- **Data entries**
(** [open(path, "a")] followed by [f.write(s)]: creates the file when it
    does not exist. *)
Definition file_append (f : option str) (s : str) : option str :=
  match f with
  | None => Some s
  | Some text => Some (text ++ s)
  end.

(** A Python [set] of strings, as a list without repetition. *)
Definition set_mem (x : str) (s : list str) : bool :=
  existsb (str_eqb x) s.

Definition set_add (x : str) (s : list str) : list str :=
  if set_mem x s then s else s ++ [x].

Arguments py s%_string.

(* ================================================================== *)
(** ** The outside world: spreadsheet, HTTP, program state *)

(** A cell of the sheet [Stats], as [load_workbook] gives it.
    [Rounded z] is the number read back for an integer [z] that was
    written with a magnitude of 2^53 or more: a floating-point number near
    [z]; the model does not say which.  [Altered s] is the text read back
    for a text [s] that was written with a carriage return or with a
    character that XML 1.0 does not have; the model does not say which
    text, and takes no look-up to find it. *)
Inductive cell :=
| Empty
| Text (s : str)
| Number (z : Z)
| Rounded (z : Z)
| Altered (s : str).

(** One row: columns A .. F. *)
Record stats_row := mkRow {
  col_post_id : cell;
  col_content : cell;
  col_likes : cell;
  col_comments : cell;
  col_shares : cell;
  col_last_update : cell
}.

Inductive method := GET | POST.

(** The arguments of a [requests.get] / [requests.post] call.  A [params]
    entry whose value is [None] is one that [requests] leaves out of the
    query string. *)
Record request := mkRequest {
  meth : method;
  url : str;
  params : list (str * option str);
  data : list (str * str)
}.

(** The JSON objects of the Graph API, on the fields the program reads. *)
Record summary_obj := { total_count : option Z }.
Record shares_obj := { count : option Z }.
Record from_obj := { name : option str }.
Record comment_obj := {
  c_id : option str;
  c_message : option str;
  c_from : option from_obj
}.
Record json_obj := {
  j_id : option str;
  j_summary : option summary_obj;
  j_shares : option shares_obj;
  j_data : option (list comment_obj)
}.

(** A response; [json] is [inl msg] when [r.json()] raises with message
    [msg]. *)
Record response := {
  status_code : Z;
  text : str;
  json : str + json_obj
}.

(** What an HTTP call does: raise (transport error, timeout) or answer. *)
Inductive http_result :=
| Failed (msg : str)
| Answered (r : response).

Record State := mkState {
  processed_comments_file : option str;   (* processed_comments.txt *)
  posted_posts_file : option str;         (* posted_posts.txt *)
  stats_sheet : list stats_row;           (* post_stats.xlsx, sheet Stats *)
  log_file : option str;                  (* log_facebook.txt *)
  exchanges : list (request * http_result); (* HTTP calls made so far *)
  stdout : list str;                      (* lines printed *)
  clock_reads : nat                       (* calls of datetime.now() *)
}.

Definition set_processed_comments_file (f : option str) (s : State) :=
  mkState f (posted_posts_file s) (stats_sheet s) (log_file s)
          (exchanges s) (stdout s) (clock_reads s).
Definition set_posted_posts_file (f : option str) (s : State) :=
  mkState (processed_comments_file s) f (stats_sheet s) (log_file s)
          (exchanges s) (stdout s) (clock_reads s).
Definition set_stats_sheet (ws : list stats_row) (s : State) :=
  mkState (processed_comments_file s) (posted_posts_file s) ws (log_file s)
          (exchanges s) (stdout s) (clock_reads s).
Definition set_log_file (f : option str) (s : State) :=
  mkState (processed_comments_file s) (posted_posts_file s) (stats_sheet s) f
          (exchanges s) (stdout s) (clock_reads s).
Definition set_exchanges (x : list (request * http_result)) (s : State) :=
  mkState (processed_comments_file s) (posted_posts_file s) (stats_sheet s)
          (log_file s) x (stdout s) (clock_reads s).
Definition set_stdout (o : list str) (s : State) :=
  mkState (processed_comments_file s) (posted_posts_file s) (stats_sheet s)
          (log_file s) (exchanges s) o (clock_reads s).
Definition set_clock_reads (n : nat) (s : State) :=
  mkState (processed_comments_file s) (posted_posts_file s) (stats_sheet s)
          (log_file s) (exchanges s) (stdout s) n.

(* ================================================================== *)
(** ** State and exception monad *)

Inductive exn :=
| RequestException (msg : str)
| ValueError (msg : str)
| TypeError (msg : str)
| IllegalCharacterError (msg : str)
| OverflowError (msg : str).

(** [str(e)] *)
Definition exn_str (e : exn) : str :=
  match e with
  | RequestException m | ValueError m | TypeError m
  | IllegalCharacterError m | OverflowError m => m
  end.

Inductive outcome (A : Type) :=
| Ret (a : A)
| Raise (e : exn).
Arguments Ret {A} a.
Arguments Raise {A} e.

Definition M (A : Type) := State -> outcome A * State.

Definition ret {A} (a : A) : M A := fun s => (Ret a, s).

Definition raise {A} (e : exn) : M A := fun s => (Raise e, s).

- **DIRECTIONS**
Which lines of the data contain "Rounded"? Copy them all.

- **SOLUTION TO THE EXERCISE**
    [Rounded z] is the number read back for an integer [z] that was
| Rounded (z : Z)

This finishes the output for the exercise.